When it’s the morning after you’ve thrown back an embarrassing number of beer-shot combos, and you’re simply trying to encapsulate your damaged body in the softest, most shapeless scraps of fabric that scream, I drank too much last night but it’s fine, look no further than Justin Bieber and Hailey Baldwin. Although partying is among the engaged couple’s favorite activities, they’re presumably not hungover all the time; they do, however, certainly dress like they are.
Sure, their beloved sweatsuits probably cost a few hundred dollars, and the reason they can pull off the morning-after look in public is because they’re incredibly hot and rich, but that doesn’t mean they shouldn’t serve as everyone’s hangover-outfit inspo — especially when they have a look for every mood.
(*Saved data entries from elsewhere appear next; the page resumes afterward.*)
(** the routes of a declaration are keys of an object, and so are the verbs *)
Inductive distinct : node M -> Prop :=
| distinct_node n :
    NoDup (fst <$> methods n) -> NoDup ((key ∘ segs_of) <$> routes n) ->
    Forall (fun r => distinct (node_of r)) (routes n) -> distinct n.

(** what is protected never expires *)
Inductive lasting : node M -> Prop :=
| lasting_node n :
    (protected n = true -> expiration n = None) ->
    Forall (fun r => lasting (node_of r)) (routes n) -> lasting n.

Lemma answers_mono (live live' : node M -> Prop) n path v k :
  (forall m, live m -> live' m) -> answers live n path v k -> answers live' n path v k.
Proof.
  intros Hl. revert n. induction path as [|segs path IH]; intros n; simpl; [naive_solver|].
  intros (Hn & segs' & c & Hr & He & Ha). split; [by apply Hl|]. exists segs', c. eauto.
Qed.

Lemma nodes_route n r : r ∈ routes n -> nodes (node_of r) ⊆ nodes n.
Proof.
  destruct n as [i inter f e ms p rs]. cbn [routes nodes]. intros Hr x Hx. right.
  apply list_elem_of_In, in_flat_map. exists r. split; [by apply list_elem_of_In|].
  destruct r. by apply list_elem_of_In.
Qed.

Lemma nodes_id n : id n ∈ nodes n.
Proof. destruct n. by left. Qed.

Lemma answers_nodes n path v k ids :
  answers (fun _ => True) n path v k -> nodes n ⊆ ids -> answers (fun m => id m ∈ ids) n path v k.
Proof.
  revert n. induction path as [|segs path IH]; intros n; simpl.
  - intros [_ Hk] Hn. split; [apply Hn, nodes_id | done].
  - intros (_ & segs' & c & Hr & He & Ha) Hn. split; [apply Hn, nodes_id|].
    exists segs', c. split; [done|]. split; [done|]. apply IH; [done|].
    intros x Hx. by apply Hn, (nodes_route n _ Hr).
Qed.

Lemma own_assign_all (ms given : list (string * M)) v k :
  NoDup (fst <$> given) -> own given v = Some k -> own (assign_all ms given) v = Some k.
Proof.
  unfold assign_all. revert ms. induction given as [|[u m] given IH]; intros ms; [done|].
  rewrite fmap_cons. intros [Hu Hd]%NoDup_cons. cbn [own foldl fst] in *.
  case_decide as Huv; [|by apply IH]. intros [= ->]. subst u. clear IH Hd.
  assert (own (assign v k ms) v = Some k) as Hk by (rewrite own_assign; by case_decide).
  revert Hk. generalize (assign v k ms). clear ms.
  induction given as [|[u m] given IH]; intros ms Hk; [done|]. cbn [foldl].
  rewrite fmap_cons in Hu. apply not_elem_of_cons in Hu as [Hne Hu]. cbn [fst] in Hne.
  apply IH; [done|]. rewrite own_assign. by case_decide.
Qed.
(* ===== verification/Convergence.v ===== *)
(** * Convergence

    [extensions/convergence/source/], [converge] of [connectors/storages.mongodb/src/storage.js] and
    [runtime/core/source/regional.ts]: regions that keep a database each and end with the same
    records. A record committed in a region is sent to the others as it stands, and one that arrives
    is written where it wins over what is there.

    Regions are a step relation over the storage of [Memory]: the writes of operations, whose rows
    say what is sent, and deliveries of what was, in any order and any number of times. *)
From stdpp Require Import relations.
From S2P Require Import Prelude Exceptions Entities World Memory.

Open Scope Z_scope.

(** ** The storage *)

Definition FIRST : Z := 0.

(** how BSON orders a number and what is absent *)
Definition less (a b : option Z) : bool :=
  match a, b with
  | Some a, Some b => a <? b
  | None, Some _ => true
  | _, None => false
  end.

Definition equal (a b : option Z) : bool :=
  match a, b with Some a, Some b => a =? b | _, _ => false end.

Definition supersedes (stored document : record) : bool :=
  less (Some (default 0 (VERSION stored))) (VERSION document)
  || (equal (VERSION stored) (VERSION document)
      && less (REGION document) (Some (default FIRST (REGION stored)))).

(** what the filter makes of a record never seen *)
Definition base (id : string) : record := mkRecord id None None None None None None None ∅.

(** A record is upserted or replaced, or stays. One that is replaced is modified: what supersedes it
    has another version, or another region. *)
Definition converge (document : record) (c : collections) : collections * result thrown bool :=
  let found := records c !! id document in
  let stored := default (base (id document)) found in
  let replaced := supersedes stored document in
  (mkCollections (<[id document := if replaced then document else stored]> (records c)) (calls c) (rows c),
   Ok (match found with None => true | Some _ => replaced end)).

(** ** Regional destinations *)

(** what a destination would write, and its writing of what another region's would have *)
Record Regional := mkRegional {
  r_name : string;
  r_export : Row -> result thrown (option value);
  r_import : value -> result thrown unit
}.

(** one that fails takes out its own part *)
Definition export (destinations : list Regional) (row : Row) : option (list (string * value)) :=
  match omap (fun d => match r_export d row with
                       | Ok (Some part) => Some (r_name d, part)
                       | _ => None
                       end) destinations with
  | [] => None
  | parts => Some parts
  end.

Definition destination_of (destinations : list Regional) (name : string) : option Regional :=
  list_find (fun d => r_name d = name) destinations ≫= fun '(_, d) => Some d.

(** what each part is imported with, and the first that failed once all were *)
Definition import_one (destinations : list Regional) (part : string * value) : option (result thrown unit) :=
  (fun d => r_import d (snd part)) <$> destination_of destinations (fst part).

Definition rejected (r : result thrown unit) : option thrown :=
  match r with Throw e => Some e | Ok _ => None end.

Definition import (destinations : list Regional) (carried : list (string * value)) : result thrown unit :=
  match head (omap rejected (omap (import_one destinations) carried)) with
  | Some reason => Throw reason
  | None => Ok tt
  end.

(** the parts that reach a destination *)
Definition handed_over (destinations : list Regional) (carried : list (string * value)) : list (string * value) :=
  filter (fun part => is_Some (destination_of destinations (fst part))) carried.

(** ** What goes out and what comes in *)

Record Message := mkMessage {
  m_record : option record;
  m_trace : option string;
  m_carried : option (list (string * value))
}.

Record Destination := mkDestination {
  d_label : string;
  d_regional : option (list Regional);
  disabled : bool
}.

(** what is sent, under which label: the enumerable properties of what was committed *)
Definition emit (trace : option string) (d : Destination) (row : Row) : option (string * Message) :=
  if disabled d then None
  else Some (d_label d,
    mkMessage (clone <$> e_state (event row)) trace
      (d_regional d ≫= fun destinations => export destinations row)).

Record acceptance := mkAcceptance {
  (** the record carries this region's own rank, which is reported *)
  misranked : bool;
  applied : bool;
  imported : list (string * value)
}.

Definition accept (REGION_ : Z) (regional : option (list Regional)) (document : record)
    (carried : option (list (string * value))) (c : collections)
    : collections * acceptance * result thrown unit :=
  let mine := bool_decide (REGION document = Some REGION_) in
  match converge document c with
  | (c, Throw e) => (c, mkAcceptance mine false [], Throw e)
  | (c, Ok ok) =>
      match carried, regional with
      | Some parts, Some destinations =>
          (c, mkAcceptance mine ok (handed_over destinations parts), import destinations parts)
      | _, _ => (c, mkAcceptance mine ok [], Ok tt)
      end
  end.

(** ** The factory *)

(** What was given to components and is waited for by their storages: an object by its number, since
    the outbox holds the same destination that a storage stands down. *)
Record factory := mkFactory {
  destinations : gmap string nat;
  made : list Destination
}.

Definition destination (converging entity : bool) (component : string) (f : factory) : factory * option nat :=
  if negb converging || negb entity then (f, None)
  else
    let i := length (made f) in
    (mkFactory (<[component := i]> (destinations f)) (made f ++ [mkDestination component None false]), Some i).

Definition disable (d : Destination) : Destination := mkDestination (d_label d) (d_regional d) true.

(** a storage, decorated or as it is; and whether it was said that its component does not converge *)
Inductive storage_of := Decorated (d : nat) | Untouched (warned : bool).

Definition storage (converging converges : bool) (component : string) (f : factory) : factory * storage_of :=
  let given := destinations f !! component in
  let f' := mkFactory (delete component (destinations f)) (made f) in
  match given with
  | None => (f', Untouched false)
  | Some d =>
      if negb converging then (f', Untouched false)
      else if negb converges then
        (mkFactory (destinations f') (alter disable d (made f')), Untouched true)
      else (f', Decorated d)
  end.

(** ** The order *)

Definition ver (r : record) : Z := default 0 (VERSION r).
Definition rank_ (r : record) : Z := default FIRST (REGION r).

(** [b] is what [a] is superseded by, or as good *)
Definition precedes (a b : record) : Prop := ver a < ver b \/ ver a = ver b /\ rank_ b <= rank_ a.

#[export] Instance precedes_preorder : PreOrder precedes.
Proof. split; [intros a; right; lia | intros a b c; unfold precedes; lia]. Qed.

Lemma precedes_total a b : precedes a b \/ precedes b a.
Proof. unfold precedes. lia. Qed.

Lemma precedes_clone a b : precedes a (clone b) <-> precedes a b.
Proof. done. Qed.

(** what the rule says of records that say their version, and a document its region *)
Lemma supersedes_spec stored document v w :
  VERSION stored = Some v -> VERSION document = Some w -> is_Some (REGION document) ->
  supersedes stored document = true <-> ~ precedes document stored.
Proof.
  intros Hv Hw [x Hx]. unfold supersedes, precedes, ver, rank_, less, equal. rewrite Hv, Hw, Hx. cbn [default].
  rewrite orb_true_iff, andb_true_iff, !Z.ltb_lt, Z.eqb_eq. cbn. lia.
Qed.
Lemma step_spent c t0 n0 t t' own_ :
  step t t' -> (flight t <= c)%nat -> (flight t' <= c)%nat -> (1 <= c)%nat ->
  (0 < emission (quotas_ t) <= capacity (quotas_ t))%Q ->
  spent c t0 n0 t own_ -> exists own', spent c t0 n0 t' own'.
Proof.
  intros Hs Hf Hf' Hc [He Hcap] Hsp. pose proof (step_budget _ _ Hs) as Hb. pose proof (step_clock _ _ Hs) as Hk.
  assert (0 <= emission (quotas_ t))%Q as He0 by lra. pose proof Hsp as [Ha Hb' (m & Hm' & Ht)].
  assert (pending t' = if conditional (quotas_ t) then flight t' else 0%nat) as Hp by (unfold pending; by destruct Hb as (_ & _ & _ & <-)).
  assert ((flight t' <= flight t)%nat -> (pending t' <= pending t)%nat) as Hpend
    by (rewrite Hp; unfold pending; case_match; lia).
  destruct Hs as [t now Hnow|t context parameters q Hkey Hcheck Hcond|t context parameters q Hkey Hcheck Hcond
    |t context parameters q retry Hcheck Hr|t context parameters q retry Hkey Hcheck|t context status n Hfl Hkd Hcond Hm
    |t n Hfl|t context status other Hkd Hne|t|t key' delta debt_]; cbn in *.
  2: { destruct (check_admitted _ _ _ _ _ Hkey Hcheck) as [Hle Hq].
    assert (conditional (quotas_ t) = false) as Hcf by (destruct Hb as (_ & _ & _ & ->); done).
    rewrite Hcf in Hq, Hp. eapply (spent_charge c t0 n0 t _ own_); [done..| | |].
    - cbn. rewrite Hq. exact (arrival_charge (with_key _ _ (quotas_ t)) _ _ _).
    - done.
    - rewrite Hp, times_0. pose proof (arrival_now (quotas_ t) key (clock t)).
      pose proof (times_le 0 (pred c) _ (Nat.le_0_l _) He0). rewrite times_0 in *. larger. }
  2: { destruct (check_admitted _ _ _ _ _ Hkey Hcheck) as [Hle Hq].
    assert (conditional (quotas_ t) = true) as Hct by (destruct Hb as (_ & _ & _ & ->); done).
    rewrite Hct in Hq, Hp. exists own_. subst q. split; cbn; [done | | by exists m].
    cbn in Hp. rewrite Hp, times_S. pose proof (times_le (flight t) (pred c) _ ltac:(lia) He0). lra. }
  4: { eapply (spent_charge c t0 n0 t _ own_); [done..| | |].
    - cbn. unfold use. rewrite Hcond, Hm, Hkd. cbn. apply arrival_charge.
    - done.
    - rewrite Hp. unfold pending in Hb'. rewrite Hcond, Hfl, times_S in *.
      pose proof (times_le n (pred c) _ ltac:(lia) He0). larger. }
  all: exists own_; apply (spent_more c t0 n0 t); try done; try (apply Hpend; cbn; lia); cbn.
  - by apply arrival_mono.
  - rewrite (check_refused _ _ _ _ _ _ Hcheck Hr). apply Qle_refl.
  - rewrite (check_other _ _ _ _ _ _ Hkey Hcheck). apply Qle_refl.
  - apply Qle_refl.
  - unfold use. rewrite Hkd. destruct (negb _ || _); [apply Qle_refl|]. rewrite arrival_charge_ne by done. apply Qle_refl.
  - apply Qle_lteq. right. symmetry. exact (arrival_flush (quotas_ t) key (clock t)).
  - apply arrival_settled.
Qed.

Lemma steps_spent c t t' :
  steps c t t' -> (1 <= c)%nat -> (0 < emission (quotas_ t) <= capacity (quotas_ t))%Q ->
  same_budget (quotas_ t) (quotas_ t') /\ (flight t' <= c)%nat /\
  exists own_, spent c (inject_Z (clock t)) (charged t) t' own_.
Proof.
  intros Hs Hc He. induction Hs as [t Hf|t t' t'' Hs IH Hst Hf''].
  - split; [done|]. split; [done|]. exists (inject_Z (clock t)). split.
    + apply arrival_now.
    + unfold pending. destruct (conditional _).
      * pose proof (times_le (flight t) c (emission (quotas_ t)) Hf ltac:(lra)). destruct c as [|c]; [lia|].
        cbn [pred]. rewrite times_S in *. lra.
      * rewrite times_0. pose proof (times_le 0 (pred c) (emission (quotas_ t)) ltac:(lia) ltac:(lra)).
        rewrite times_0 in *. lra.
    + exists 0%nat. split; [lia|]. rewrite times_0. lra.
  - destruct (IH He) as (Hb & Hf' & own_ & Hsp). destruct Hb as (Hb1 & Hb2 & Hb3 & Hb4).
    destruct (step_budget _ _ Hst) as (? & ? & ? & ?). split; [unfold same_budget; split_and!; congruence|].
    split; [done|]. apply (step_spent c _ _ t' t'' own_); try done. by rewrite <- Hb2, <- Hb3.
Qed.
End traffic.

(** ** Properties *)

Lemma make_budget ks requests interval conditional name :
  1 <= requests -> 0 < interval ->
  (0 < emission (make ks requests interval conditional name) <= capacity (make ks requests interval conditional name))%Q.
Proof.
  intros Hr Hi. cbn. assert (0 < inject_Z interval)%Q as Hi' by (change 0%Q with (inject_Z 0); by rewrite <- Zlt_Qlt).
  assert (1 <= inject_Z requests)%Q as Hr' by (change 1%Q with (inject_Z 1); by rewrite <- Zle_Qle).
  split.
  - apply Qlt_shift_div_l; lra.
  - apply Qle_shift_div_r; [lra|]. rewrite <- (Qmult_1_r (inject_Z interval)) at 1.
    rewrite !(Qmult_comm (inject_Z interval)). apply Qmult_le_compat_r; lra.
Qed.


(** A request that is refused is told how long, and no longer than it takes: it is charged nothing,
    the seconds it is answered are one at least, a request that comes when they are over is admitted
    where nothing else was charged, and one that comes a second earlier is not. *)
Theorem retry_is_exact sha256 now context parameters q q' retry :
  (emission q <= capacity q)%Q -> check sha256 now context parameters q = (q', retry) -> retry <> 0 ->
  entries q' = entries q /\ 1 <= retry /\
  snd (check sha256 (now + retry * 1000) context parameters q') = 0 /\
  (1 < retry -> snd (check sha256 (now + (retry - 1) * 1000) context parameters q') <> 0).
Proof.
  intros Hcap Hc Hr. destruct (keys_get sha256 (keys q) context parameters) as [key|] eqn:Hk.
  2: { unfold check in Hc. rewrite Hk in Hc. congruence. }
  pose proof (check_key sha256 key _ _ _ _ _ _ Hk Hc) as Hck. cbn zeta in Hck.
  destruct (Qle_bool _ _) eqn:Hle; [by destruct Hck as [_ ?]|]. destruct Hck as [-> Hretry].
  apply Qle_bool_false in Hle. set (d := (arrival q key now + emission q - capacity q - inject_Z now)%Q) in *.
  assert (0 < d)%Q as Hd by (unfold d; lra).
  pose proof (ceiling_positive (d / 1000) ltac:(apply Qlt_shift_div_l; lra)) as Hpos.
  assert (d == d / 1000 * 1000)%Q as Hdd by field.
  assert (d <= inject_Z (retry * 1000))%Q as Hup.
  { rewrite Hretry, inject_Z_mult. pose proof (Qle_ceiling (d / 1000)) as Hq.
    change (inject_Z 1000) with 1000%Q. clear - Hdd Hq. lra. }
  assert (inject_Z ((retry - 1) * 1000) < d)%Q as Hlow.
  { rewrite Hretry, inject_Z_mult. pose proof (Qceiling_lt (d / 1000)) as Hq.
    change (inject_Z 1000) with 1000%Q. clear - Hdd Hq. lra. }
  split; [done|]. split; [lia|]. unfold check. change (keys (with_key _ _ q)) with (keys q). rewrite Hk. cbn zeta.
  rewrite !arrival_with_key. change (emission (with_key _ _ (with_key _ _ q))) with (emission q).
  change (capacity (with_key _ _ (with_key _ _ q))) with (capacity q).
  assert (forall n : Z, inject_Z (now + n) == inject_Z now + inject_Z n)%Q as Hadd by (intros; by rewrite inject_Z_plus).
  assert (forall t, 0 <= t -> (arrival q key (now + t) == larger (arrival q key now) (inject_Z (now + t)))%Q) as Harr.
  { intros t Ht. pose proof (inject_le now (now + t) ltac:(lia)) as Ht'. unfold arrival.
    destruct (entries q !! key) as [e|]; cbn; larger. }
  split.
  - pose proof (Harr (retry * 1000) ltac:(lia)) as Ha. pose proof (Hadd (retry * 1000)) as Ht.
    destruct (Qle_bool _ (inject_Z (now + retry * 1000))) eqn:H; [done|]. apply Qle_bool_false in H.
    unfold d in *. larger.
  - intros Hr1. pose proof (Harr ((retry - 1) * 1000) ltac:(lia)) as Ha. pose proof (Hadd ((retry - 1) * 1000)) as Ht.
    destruct (Qle_bool _ (inject_Z (now + (retry - 1) * 1000))) eqn:H.
    + apply Qle_bool_iff in H. unfold d in *. exfalso. larger.
    + apply Qle_bool_false in H. cbn [negb snd].
      match goal with |- Qceiling ?x <> 0 => assert (0 < Qceiling x); [|lia] end.
      apply ceiling_positive, Qlt_shift_div_l; lra.
Qed.

(** A key of several components is not told from another whose parts run together to the same: what a
    request is metered by is digested of the parts with nothing between them, so that two clients whose
    values of two segments are split differently spend one budget. *)
Theorem keys_collide sha256 now context context' parameters parameters' a b q va vb wa wb :
  components (keys q) = [Segment a; Segment b] ->
  own parameters a = Some va -> own parameters b = Some vb ->
  own parameters' a = Some wa -> own parameters' b = Some wb -> va +:+ vb = wa +:+ wb ->
  snd (check sha256 now context parameters q) = snd (check sha256 now context' parameters' q) /\
  entries (fst (check sha256 now context parameters q)) = entries (fst (check sha256 now context' parameters' q)).
Proof.
  intros Hc Ha Hb Ha' Hb' Heq. unfold check.
  assert (keys_get sha256 (keys q) context parameters = keys_get sha256 (keys q) context' parameters') as ->.
  { unfold keys_get. rewrite Hc. cbn. rewrite Ha, Hb, Ha', Hb'. cbn. by rewrite !string_app_nil_r, Heq. }
  destruct (keys_get _ _ _ _); [|done]. cbn zeta. rewrite !arrival_with_key.
  change (emission (with_key _ _ q)) with (emission q). change (capacity (with_key _ _ q)) with (capacity q).
  destruct (negb _); [done|]. change (conditional (with_key _ _ q)) with (conditional q). by destruct (conditional q).
Qed.

(** ** Two requests at once, and one every five seconds *)

Module Burst.
Definition hash (s : string) : string := s.
Definition asked (n : nat) : Context := mkContext n (Some "10.0.0.1") "/a" None.
Definition fresh : Quotas := make (mkKeys [Path] None) 2 10000 false None.
Definition once : Quotas := fst (check hash 0 (asked 1) [] fresh).
Definition twice : Quotas := fst (check hash 0 (asked 2) [] once).
Definition thrice : Quotas := fst (check hash 0 (asked 3) [] twice).


Lemma retry_is_exact_witness :
  snd (check hash 0 (asked 3) [] twice) = 5 /\ snd (check hash 5000 (asked 3) [] thrice) = 0 /\
  snd (check hash 4000 (asked 3) [] thrice) <> 0.
Proof.
  assert (check hash 0 (asked 3) [] twice = (thrice, 5)) as Hc by (vm_compute; reflexivity).
  destruct (retry_is_exact hash 0 (asked 3) [] twice thrice 5) as (_ & _ & H1 & H2);
    [vm_compute; discriminate | exact Hc | discriminate |].
  split; [by rewrite Hc|]. split; [exact H1 | exact (H2 eq_refl)].
Defined.

Definition pair_ : Quotas := make (mkKeys [Segment "a"; Segment "b"] None) 2 10000 false None.

Lemma keys_collide_witness :
  entries (fst (check hash 0 (asked 1) [("a", "1"); ("b", "11")] pair_)) =
  entries (fst (check hash 0 (asked 2) [("a", "11"); ("b", "1")] pair_)).
Proof.
  exact (proj2 (keys_collide hash 0 (asked 1) (asked 2) [("a", "1"); ("b", "11")] [("a", "11"); ("b", "1")] "a" "b" pair_
    "1" "11" "11" "1" eq_refl eq_refl eq_refl eq_refl eq_refl eq_refl)).
Defined.
End Burst.
Lemma authorize_alike present d ps c : settled_ present d c -> alike c (authorize_ present d ps c).2.
Proof.
  revert c. induction d as [b|b|p|rs|ds IH|p|b|s| | |p|ms|s|p] using directive_nested_ind; intros c Hst;
    cbn [authorize]; rewrite ask_run; unfold Datatypes.id.
  - by destruct (procedural c || exploratory c).
  - done.
  - done.
  - destruct present; [|done]. destruct (identity_ c) as [i|] eqn:Hi; [|done]. rewrite bind_run.
    pose proof (alike_own_roles i c Hi) as Ha. destruct (own_roles list_roles i c) as [[held|e] c1]; [|done].
    rewrite lift_run. by destruct (if dynamic rs then _ else _).
  - apply settled_each in Hst. change (alike c (authorize_rule present ps ds c).2).
    revert c Hst. induction IH as [|d ds Hd Hds IHds]; intros c Hall; [done|].
    apply Forall_cons in Hall as [H1 Hall]. cbn [authorize_rule]. rewrite bind_run. specialize (Hd c H1).
    destruct (authorize_ present d ps c) as [[[|]|e] c1]; [|done|done]. cbn in Hd. etrans; [exact Hd|].
    apply IHds. eapply Forall_impl; [exact Hall|]. intros d'. by apply settled_alike.
  - done.
  - destruct b; [|done]. destruct Hst as [?|[-> [i ->]]]; [done|]. cbn. by destruct (authorization c).
  - destruct (authorization c); [|done]. rewrite lift_run. destruct (split_ s0) as [[? ?]|e]; [|done].
    by case_decide.
  - destruct Hst as [?|[-> [i Hi]]]; [done|]. by rewrite Hi.
  - destruct present; [|done]. destruct (identity_ c) as [i|] eqn:Hi; [|done]. case_decide; [done|].
    rewrite lift_run. destruct (split_ _) as [[? ?]|e]; [|done]. rewrite lift_run.
    destruct (force _ _) as [[|]|e]; [|by case_decide|done]. rewrite changed_run, Hi.
    unfold alike. cbn. rewrite Hi. done.
  - destruct present; [|done]. destruct (identity_ c) as [i|] eqn:Hi; [|done]. rewrite bind_run.
    pose proof (alike_own_roles i c Hi) as Ha. destruct (own_roles list_roles i c) as [[held|e] c1]; [|done].
    rewrite change_run. etrans; [exact Ha|]. by apply alike_pure.
  - by destruct (_ ≫= claims).
  - rewrite change_run. by apply alike_pure.
  - destruct (procedural c); [done|]. destruct (authorization c); [|done]. rewrite change_run. by apply alike_pure.
Qed.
When you drink so much that your body loses its ability to regulate its temperature, and you get chills indoors.
When you’re feeling weepy because your dopamine levels are dangerously low, and you want to wear a “fun” outfit to make yourself feel better.
When you can’t wait any longer to have your java and thus wear slippers outside.
When you have to limp to the nearest bagel shop for a bacon, egg, and cheese and the only thing you can find is … a ski suit?
When you’re calling a car to take your still-drunk ass to the brunch plan you made the night before.
When it’s 9 p.m. the next day and you’re still hungover.
When you drank way too many beers the night before but somehow, magically, you’re not bloated.
When you show up to a date and discover that your irresponsible sweetie is, again, hungover.